Qwen3.6-27B-JudgeOPSD-0604 API & Inference Endpoint

Overview

This model is trained to serve as a general-purpose evaluation judge that scores responses based on user-specified rubrics. It supports arbitrary input formats — you only need to specify the desired output format in your prompt.

Key Features:

Multi-dimensional rubric-based scoring
Flexible input: any QA pair + custom rubric
Structured JSON output with per-criterion scores and reasoning
Trained on diverse evaluation datasets via online self-distillation

Usage

With Transformers + PEFT

python
from peft import PeftModel
from transformers import AutoModelForCausalLM, AutoTokenizer

base_model = AutoModelForCausalLM.from_pretrained(
    "Qwen/Qwen3.6-27B",
    torch_dtype="auto",
    device_map="auto",
)
model = PeftModel.from_pretrained(base_model, "Uranus/Qwen3.6-27B-JudgeOPSD-0604")
tokenizer = AutoTokenizer.from_pretrained("Qwen/Qwen3.6-27B")

prompt = """你是专业评分法官，按rubric对QA多维度打分，输出严格JSON格式，不要多余内容。
问题：长方形周长48，最大面积是多少？
待评回答：周长48，长+宽=24，最大面积144，正方形时最大。
评分维度：1.答案正确性(权重0.8) 2.公式使用(权重0.15) 3.逻辑完整性(权重0.05)
输出格式：{"score":0~1,"item_detail":[{"criterion":"","single_score":0~1,"weight":0~1,"reason":""}],"total_reason":""}"""

messages = [{"role": "user", "content": prompt}]
text = tokenizer.apply_chat_template(messages, tokenize=False, add_generation_prompt=True)
inputs = tokenizer(text, return_tensors="pt").to(model.device)

outputs = model.generate(**inputs, max_new_tokens=2048, temperature=0.7)
response = tokenizer.decode(outputs[0][inputs["input_ids"].shape[-1]:], skip_special_tokens=True)
print(response)

With vLLM (Recommended for Production)

python
from vllm import LLM, SamplingParams

llm = LLM(
    model="Qwen/Qwen3.6-27B",
    enable_lora=True,
    max_lora_rank=64,
    max_model_len=4096,
)

sampling_params = SamplingParams(temperature=0.7, max_tokens=2048)

from vllm.lora.request import LoRARequest
lora_request = LoRARequest("judge", 1, "Uranus/Qwen3.6-27B-JudgeOPSD-0604")

prompt = """你是专业评分法官，按rubric对QA多维度打分，输出严格JSON格式，不要多余内容。
问题：什么是光合作用？
待评回答：光合作用是植物利用阳光将二氧化碳和水转化为葡萄糖和氧气的过程。
评分维度：1.准确性(权重0.6) 2.完整性(权重0.3) 3.表达清晰度(权重0.1)
输出格式：{"score":0~1,"item_detail":[{"criterion":"","single_score":0~1,"weight":0~1,"reason":""}],"total_reason":""}"""
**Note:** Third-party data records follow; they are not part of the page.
(** X1. Line 91 raises [IndexError] exactly for the indices below -64 or
    above 63; for every other index it yields a 3-letter string over a, c, g
    and t. *)
Theorem variant_index_error (i : Z) :
  (variant i = Raise IndexError <-> i < -64 \/ 63 < i)
  /\ ((exists s, variant i = Ret s /\ is_pam s = true) <-> -64 <= i <= 63).
Proof.
  assert (-64 <= i <= 63 -> exists s, variant i = Ret s /\ is_pam s = true) as Hin.
  { intros Hi. destruct (Z_lt_ge_dec i 0) as [Hneg | Hpos].
    - exists (pam_string (i + 64)).
      rewrite variant_from_end, variant_pam_string by lia.
      split; [reflexivity | apply is_pam_pam_string; lia].
    - exists (pam_string i). rewrite variant_pam_string by lia.
      split; [reflexivity | apply is_pam_pam_string; lia]. }
  split; split.
  - intros E. destruct (Z_lt_ge_dec i (-64)) as [| Hlo]; [left; assumption |].
    destruct (Z_lt_ge_dec 63 i) as [| Hhi]; [right; assumption |].
    destruct Hin as (s & Hs & _); [lia |]. rewrite Hs in E. discriminate E.
  - apply variant_outside.
  - intros (s & Hs & _).
    destruct (Z_lt_ge_dec i (-64)) as [Hlo |];
      [rewrite variant_outside in Hs by lia; discriminate Hs |].
    destruct (Z_lt_ge_dec 63 i) as [Hhi |];
      [rewrite variant_outside in Hs by lia; discriminate Hs |].
    lia.
  - exact Hin.
Qed.

(** X2. A negative index from -64 to -1 is not rejected: string indexing
    counts it from the end, and line 91 yields the variant of the index
    plus 64. *)
Theorem variant_negative_alias (i : Z) :
  -64 <= i < 0 -> variant i = Ret (pam_string (i + 64)).
Proof.
  intros Hi. rewrite variant_from_end, variant_pam_string by lia. reflexivity.
Qed.

Lemma variant_negative_alias_witness : variant (-1) = Ret (pam_string 63).
Proof. apply (variant_negative_alias (-1)). lia. Defined.

(** ** Runs of [dock_variants] over a list in parts *)

Section DockVariantsParts.
Context `{host}.

Lemma for_each_app {A L} (xs ys : list A) (body : A -> L -> M L) (l : L) w :
  for_each (xs ++ ys) body l w
  = bind (for_each xs body l) (fun l' => for_each ys body l') w.
Proof.
  revert l w. induction xs as [| x xs IH]; intros l w; [reflexivity |].
  cbn [app for_each]. unfold bind in *.
  destruct (body x l w) as [[l1 | e] w1]; [apply IH | reflexivity].
Qed.

(** What the local [dock_stats] held before a pair does not matter: the
    simple branch assigns it before the read, and [dock_complex] raises
    before the read. *)
Lemma dock_program_locals (ps pp : string) (flag : pyval) (v prog : string)
    (ds ds' : option (list pyfloat)) (w : world) :
  dock_program dock_complex ps pp flag v prog ds w
  = dock_program dock_complex ps pp flag v prog ds' w.
Proof.
  unfold dock_program. rewrite !bind_print, !bind_time. unfold bind.
  destruct (pose_from_pdb _ _) as [[p | e] w1]; [| reflexivity].
  destruct (truthy flag); [reflexivity |].
  destruct (dock_simple p w1) as [[l | e] w2]; reflexivity.
Qed.

Lemma dock_variant_locals (ps pp : string) (flag : pyval) (i : Z)
    (ds ds' : option (list pyfloat)) (w : world) :
  dock_variant dock_complex ps pp flag i ds w
  = dock_variant dock_complex ps pp flag i ds' w.
Proof.
  unfold dock_variant, programs. cbn [for_each].
  destruct (variant i) as [v | e]; [| reflexivity].
  rewrite !bind_lift_Ret. unfold bind.
  rewrite (dock_program_locals ps pp flag v "Chimera" ds ds'). reflexivity.
Qed.

(** The value a run of the outer loop returns is dropped by
    [dock_variants]; up to it, the run does not depend on the locals it
    starts from. *)
Lemma for_each_variants_locals (ps pp : string) (flag : pyval) (vs : list Z)
    (ds ds' : option (list pyfloat)) (w : world) :
  bind (for_each vs (dock_variant dock_complex ps pp flag) ds) (fun _ => ret tt) w
  = bind (for_each vs (dock_variant dock_complex ps pp flag) ds') (fun _ => ret tt) w.
Proof.
  destruct vs as [| i vs]; [reflexivity |].
  cbn [for_each]. unfold bind.
  rewrite (dock_variant_locals ps pp flag i ds ds'). reflexivity.
Qed.

(** X3. One run of [dock_variants] over a list is the run over its first
    part followed, if that returns, by the run over the rest, from the world
    the first left: same outcome, same files, same output, same calls. *)
Theorem dock_variants_app (vs vs' : list Z) (ps pp : string) (flag : pyval)
    (w : world) :
  dock_variants (vs ++ vs') ps pp flag w
  = bind (dock_variants vs ps pp flag) (fun _ => dock_variants vs' ps pp flag) w.
Proof.
  unfold dock_variants, dock_variants_with.
  unfold bind at 1. rewrite for_each_app.
  pose proof (for_each_variants_locals ps pp flag vs') as Hlocals.
  unfold bind in *.
  destruct (for_each vs _ None w) as [[l | e] w1]; [| reflexivity].
  cbn [ret]. apply (Hlocals l None w1).
Qed.

(** X4. An index below -64 or above 63 ends the run in [IndexError] when the
    loop reaches it: the indices before it have been processed as in a run
    over them alone, nothing is printed, called or written for the bad index,
    and the indices after it are never reached. *)
Theorem dock_variants_stops_at_bad_index (vs : list Z) (i : Z) (rest : list Z)
    (ps pp : string) (flag : pyval) (w : world) :
  i < -64 \/ 63 < i ->
  dock_variants (vs ++ i :: rest) ps pp flag w
  = match dock_variants vs ps pp flag w with
    | (Ret _, w1) => (Raise IndexError, w1)
    | (Raise e, w1) => (Raise e, w1)
    end.
Proof.
  intros Hi. unfold dock_variants, dock_variants_with.
  unfold bind at 1. rewrite for_each_app. unfold bind.
  destruct (for_each vs _ None w) as [[l | e] w1]; [| reflexivity].
  cbn [for_each]. unfold dock_variant at 1, bind.
  rewrite (variant_outside i Hi). reflexivity.
Qed.

(** X5. With a true flag [dock_variants] returns exactly when there is no
    index to process; then it leaves the world as it was. *)
Theorem dock_variants_complex_returns_iff_empty (vs : list Z) (ps pp : string)
    (flag : pyval) (w : world) :
  truthy flag = true ->
  ((exists w', dock_variants vs ps pp flag w = (Ret tt, w')) <-> vs = [])
  /\ (vs = [] -> dock_variants vs ps pp flag w = (Ret tt, w)).
Proof.
  intros Hflag. split; [split |].
  - intros [w' E]. destruct vs as [| i vs]; [reflexivity |].
    unfold dock_variants in E.
    rewrite (dock_variants_complex_first _ _ _ _ _ _ _ Hflag) in E.
    destruct (variant i) as [v | e]; [| discriminate E].
    cbv zeta in E. destruct (tk_pose_from_pdb _ _) as [[p | msg] s];
      discriminate E.
  - intros ->. exists w. reflexivity.
  - intros ->. reflexivity.
Qed.

End DockVariantsParts.

Lemma dock_variants_stops_at_bad_index_witness :
  @dock_variants lab_host ([0] ++ 64 :: [1]) "scores" "pdbs" (PyBool false)
    (fresh_world lab_host O)
  = match @dock_variants lab_host [0] "scores" "pdbs" (PyBool false)
            (fresh_world lab_host O) with
    | (Ret _, w1) => (Raise IndexError, w1)
    | (Raise e, w1) => (Raise e, w1)
    end.
Proof.
  apply (@dock_variants_stops_at_bad_index lab_host [0] 64 [1]). lia.
Defined.

Lemma dock_variants_complex_returns_iff_empty_witness :
  @dock_variants lab_host [] "scores" "pdbs" (PyStr "False")
    (fresh_world lab_host O) = (Ret tt, fresh_world lab_host O).
Proof.
  apply (@dock_variants_complex_returns_iff_empty lab_host [] "scores" "pdbs"
           (PyStr "False") (fresh_world lab_host O) eq_refl).
  reflexivity.
Defined.
Lemma disconnect_absent socket s :
  players s !! socket = None →
  onDisconnect socket s =
    Uncaught (match notFound with
              | Throws => NotFound
              | ReturnsUndefined => TypeError
              end) s [].
Proof.
  intros Hreg. unfold onDisconnect, playerLeave, Registry.leave, onNotFound.
  unfold_monad. rewrite Hreg. now destruct notFound.
Qed.

(** *** One step of the coordinator *)

(** What a handler that returned has done to the state. *)
Lemma handle_done fuel e s s' out :
  handle fuel e s = Done tt s' out →
  match e with
  | joinGame _ player =>
      players s' = <[Player.id player := player]> (players s) ∧
      collectible s' = collectible s ∧ idCalls s' = idCalls s
  | playerStateChange _ player =>
      players s' =
        match players s !! Player.id player with
        | Some stored =>
            <[Player.id player := Registry.merge stored player]> (players s)
        | None => players s
        end ∧
      collectible s' = collectible s ∧ idCalls s' = idCalls s
  | playerCollideWithCollectible _ player =>
      players s' =
        match players s !! Player.id player with
        | Some stored =>
            <[Player.id player :=
                Registry.merge stored
                  (Player.with_score player
                     (plusAssign (Player.score player)
                    (Collectible.value (collectible s))))]> (players s)
        | None => players s
        end ∧
      (∃ p, samePos p (collectible s) = false ∧
            collectible s' =
              {| Collectible.x := Pos.x p; Collectible.y := Pos.y p;
                 Collectible.id := nanoid (idCalls s);
                 Collectible.spriteSrcIndex :=
                   nextSpriteSrcIndex (collectible s);
                 Collectible.value := Collectible.value (collectible s) |}) ∧
      idCalls s' = S (idCalls s)
  | disconnect socket =>
      is_Some (players s !! socket) ∧
      players s' = delete socket (players s) ∧
      collectible s' = collectible s ∧ idCalls s' = idCalls s
  end.
Proof.
  destruct e as [socket player|socket player|socket player|socket]; cbn.
  - rewrite join_spec. intros [= <- _]. auto.
  - destruct (players s !! Player.id player) as [stored|] eqn:Hreg.
    + rewrite (stateChange_found _ _ _ _ Hreg). intros [= <- _]. auto.
    + rewrite (stateChange_absent _ _ _ Hreg).
      destruct notFound; [discriminate|]. intros [= <- _]. auto.
  - intros Hrun. pose proof (collide_spec fuel socket player s) as Hspec.
    cbn zeta in Hspec. rewrite Hrun in Hspec.
    destruct Hspec as (p & updated & Hp & Hc & Hi & Hset & _).
    repeat split; eauto.
    destruct (players s !! Player.id player) as [stored|] eqn:Hreg.
    + erewrite setPlayerState_found in Hset by exact Hreg.
      now injection Hset as _ Hset.
    + rewrite setPlayerState_absent in Hset by exact Hreg.
      unfold onNotFound in Hset.
      destruct notFound; [discriminate|]. unfold_monad.
      injection Hset as _ Hset.
          apply (f_equal players) in Hset. now cbn in Hset.
  - destruct (players s !! socket) as [stored|] eqn:Hreg.
    + rewrite (disconnect_found _ _ _ Hreg). intros [= <- _]. eauto.
    + rewrite (disconnect_absent _ _ Hreg). discriminate.
Qed.

(** A handler that throws has not changed the state. *)
Lemma handle_uncaught fuel e s err s' out :
  handle fuel e s = Uncaught err s' out → s' = s.
Proof.
  destruct e as [socket player|socket player|socket player|socket]; cbn.
  - rewrite join_spec. discriminate.
  - destruct (players s !! Player.id player) as [stored|] eqn:Hreg.
    + rewrite (stateChange_found _ _ _ _ Hreg). discriminate.
    + rewrite (stateChange_absent _ _ _ Hreg).
      destruct notFound; [|discriminate]. now intros [= _ <- _].
  - intros Hrun. pose proof (collide_spec fuel socket player s) as Hspec.
    cbn zeta in Hspec. rewrite Hrun in Hspec. tauto.
  - destruct (players s !! socket) as [stored|] eqn:Hreg.
    + rewrite (disconnect_found _ _ _ Hreg). discriminate.
    + rewrite (disconnect_absent _ _ Hreg). now intros [= _ <- _].
Qed.

(** *** Runs *)

Lemma run_cons fuel e rest s :
  run fuel (e :: rest) s =
    match handle fuel e s with
    | Done _ s1 out1 =>
        match run fuel rest s1 with
        | Done b s2 out2 => Done b s2 (out1 ++ out2)
        | Uncaught err s2 out2 => Uncaught err s2 (out1 ++ out2)
        | OutOfFuel => OutOfFuel
        end
    | Uncaught err s1 out1 => Uncaught err s1 out1
    | OutOfFuel => OutOfFuel
    end.
Proof. reflexivity. Qed.

(** A run that returned is a first step that returned, followed by a run
    that returned. *)
Lemma run_cons_done fuel e rest s s' out :
  run fuel (e :: rest) s = Done tt s' out →
  ∃ s1 out1 out2,
    handle fuel e s = Done tt s1 out1 ∧
    run fuel rest s1 = Done tt s' out2 ∧ out = out1 ++ out2.
Proof.
  rewrite run_cons.
  destruct (handle fuel e s) as [[] s1 out1| |]; [|discriminate..].
  destruct (run fuel rest s1) as [[] s2 out2| |] eqn:Hrest; [|discriminate..].
  intros [= <- <-]. exists s1, out1, out2. auto.
Qed.

(** A property that every step preserves, whether the handler returns or
    throws, holds in the state any run ends in. *)
Lemma run_preserves (P : Server → Prop) fuel :
  (∀ e s s', P s → final (handle fuel e s) = Some s' → P s') →
  ∀ events s s', P s → final (run fuel events s) = Some s' → P s'.
Proof.
  intros Hstep. induction events as [|e rest IH]; intros s s' HP.
  - cbn. now intros [= <-].
  - rewrite run_cons.
    destruct (handle fuel e s) as [[] s1 out1|err s1 out1|] eqn:He; cbn.
    + assert (P s1) as HP1 by (eapply Hstep; [exact HP|now rewrite He]).
      specialize (IH s1 s' HP1).
      destruct (run fuel rest s1) as [[] s2 out2|err s2 out2|];
        cbn in *; auto.
    + intros [= <-]. eapply Hstep; [exact HP|now rewrite He].
    + discriminate.
Qed.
outputs = llm.generate(prompt, sampling_params, lora_request=lora_request)
print(outputs[0].outputs[0].text)

Prompt Format

The model is flexible with input format. A typical prompt structure:

markdown
你是专业评分法官，按rubric对QA多维度打分，输出严格JSON格式，不要多余内容。
问题：{question}
待评回答：{answer}
评分维度：{rubric_dimensions}
输出格式：{desired_json_schema}

Expected Output Example:

json
{
  "score": 0.85,
  "item_detail": [
    {"criterion": "答案正确性", "single_score": 0.9, "weight": 0.8, "reason": "答案正确，正方形时面积最大为144"},
    {"criterion": "公式使用", "single_score": 0.8, "weight": 0.15, "reason": "使用了周长公式但未明确写出"},
    {"criterion": "逻辑完整性", "single_score": 0.7, "weight": 0.05, "reason": "推理步骤较简略"}
  ],
  "total_reason": "回答正确且核心推理完整，但公式展示和推理步骤可更详细"
}

Training Details

Table with columns: Hyperparameter, Value
Hyperparameter	Value
Method	LoRA + OPSD (Online Policy Self-Distillation)
LoRA Rank	64
LoRA Alpha	128
Learning Rate	1e-5
Epochs	1
Batch Size	1 × 8 (grad accum) × 8 GPUs = effective 64
Max Sequence Length	4096
Max Completion Length	2048
Temperature	1.0

Training Data

A mixture of 4 evaluation/feedback datasets:

Limitations

Optimized for rubric-based scoring tasks; may not generalize well to open-ended generation
Best performance with structured output prompts specifying JSON format
Score calibration may vary across different rubric scales

Citation

If you find this model useful, please cite:

bibtex
@misc{qwen36-judgeopsd-0604,
  title={Qwen3.6-27B-JudgeOPSD-0604},
  author={Uranus},
  year={2026},
  url={https://huggingface.co/Uranus/Qwen3.6-27B-JudgeOPSD-0604}
}

License

This model inherits the Apache 2.0 License from the base model.

python

from peft import PeftModel
from transformers import AutoModelForCausalLM, AutoTokenizer

base_model = AutoModelForCausalLM.from_pretrained(
    "Qwen/Qwen3.6-27B",
    torch_dtype="auto",
    device_map="auto",
)
model = PeftModel.from_pretrained(base_model, "Uranus/Qwen3.6-27B-JudgeOPSD-0604")
tokenizer = AutoTokenizer.from_pretrained("Qwen/Qwen3.6-27B")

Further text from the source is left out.